# [What you should do]
Return the following from the records below: each line, word for word, starting with the line that contains "failed to generate" and going on through the line that contains "(** ** Requests in flight together", with nothing outside that range.

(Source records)
◆ ◆ ◆
Definition missing_query : response :=
  {| status := 400;
     body := obj [("error", JStr (lit "Missing natural query"))] |}.

Definition generation_failed : response :=
  {| status := 500;
     body := obj [("error", JStr (lit "AI failed to generate SQL"))] |}.

(** The response sent after the database call settled. *)
Definition executed (sql : jsstring) (r : db_result) : response :=
  match r with
  | DbFulfilled rows _ =>
      {| status := 200; body := obj [("sql", JStr sql); ("result", rows)] |}
  | DbRejected err =>
      {| status := 500;
         body := obj [("error", JStr (lit "SQL Execution Failed"));
                      ("details", err_message err);
                      ("sql", JStr sql)] |}
  end.

Definition execution_log (r : db_result) : list event :=
  match r with
  | DbFulfilled _ _ => []
  | DbRejected err =>
      [EvConsole LvlError (lit "SQL Execution Error:") (err_message err)]
  end.

(** ** Requests in flight together

    One step of a handler is the settlement of the call it awaits (or a
    console write); the reply is whatever the outside world gives.  Two
    handlers in flight take their steps in any order. *)

Inductive step {A : Type} : prog A -> event -> prog A -> Prop :=
| step_axios url data config k r :
    step (AxiosPost url data config k) (EvAxios url data config r) (k r)
| step_db sql k r :
    step (DbQuery sql k) (EvDb sql r) (k r)
| step_console lvl label arg k :
    step (Console lvl label arg k) (EvConsole lvl label arg) k.

Inductive steps {A : Type} : prog A -> list event -> prog A -> Prop :=
| steps_nil p : steps p [] p
| steps_cons p e p1 tr p2 :
    step p e p1 -> steps p1 tr p2 -> steps p (e :: tr) p2.

Inductive request_id : Type := First | Second.

Definition request_id_eqb (i j : request_id) : bool :=
  match i, j with
  | First, First | Second, Second => true
  | _, _ => false
  end.

Inductive interleave {A : Type}
  : prog A * prog A -> list (request_id * event) -> prog A * prog A -> Prop :=
| interleave_nil c : interleave c [] c
| interleave_first p q e p1 tr c :
    step p e p1 -> interleave (p1, q) tr c ->
    interleave (p, q) ((First, e) :: tr) c
| interleave_second p q e q1 tr c :
    step q e q1 -> interleave (p, q1) tr c ->
    interleave (p, q) ((Second, e) :: tr) c.

Definition thread {A : Type} (i : request_id) (c : prog A * prog A)
  : prog A :=
  match i with
  | First => fst c
  | Second => snd c
  end.

(** The events of request [i] in a joint trace. *)
Definition own (i : request_id) (tr : list (request_id * event))
  : list event :=
  map snd (filter (fun ie => request_id_eqb i (fst ie)) tr).

(** The settlement of the first provider call among some events. *)
Fixpoint llm_reply (evs : list event) : option axios_result :=
  match evs with
  | [] => None
  | EvAxios _ _ _ r :: _ => Some r
  | _ :: rest => llm_reply rest
  end.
◆ ◆ ◆
# [Expected answer]
     body := obj [("error", JStr (lit "AI failed to generate SQL"))] |}.

(** The response sent after the database call settled. *)
Definition executed (sql : jsstring) (r : db_result) : response :=
  match r with
  | DbFulfilled rows _ =>
      {| status := 200; body := obj [("sql", JStr sql); ("result", rows)] |}
  | DbRejected err =>
      {| status := 500;
         body := obj [("error", JStr (lit "SQL Execution Failed"));
                      ("details", err_message err);
                      ("sql", JStr sql)] |}
  end.

Definition execution_log (r : db_result) : list event :=
  match r with
  | DbFulfilled _ _ => []
  | DbRejected err =>
      [EvConsole LvlError (lit "SQL Execution Error:") (err_message err)]
  end.

(** ** Requests in flight together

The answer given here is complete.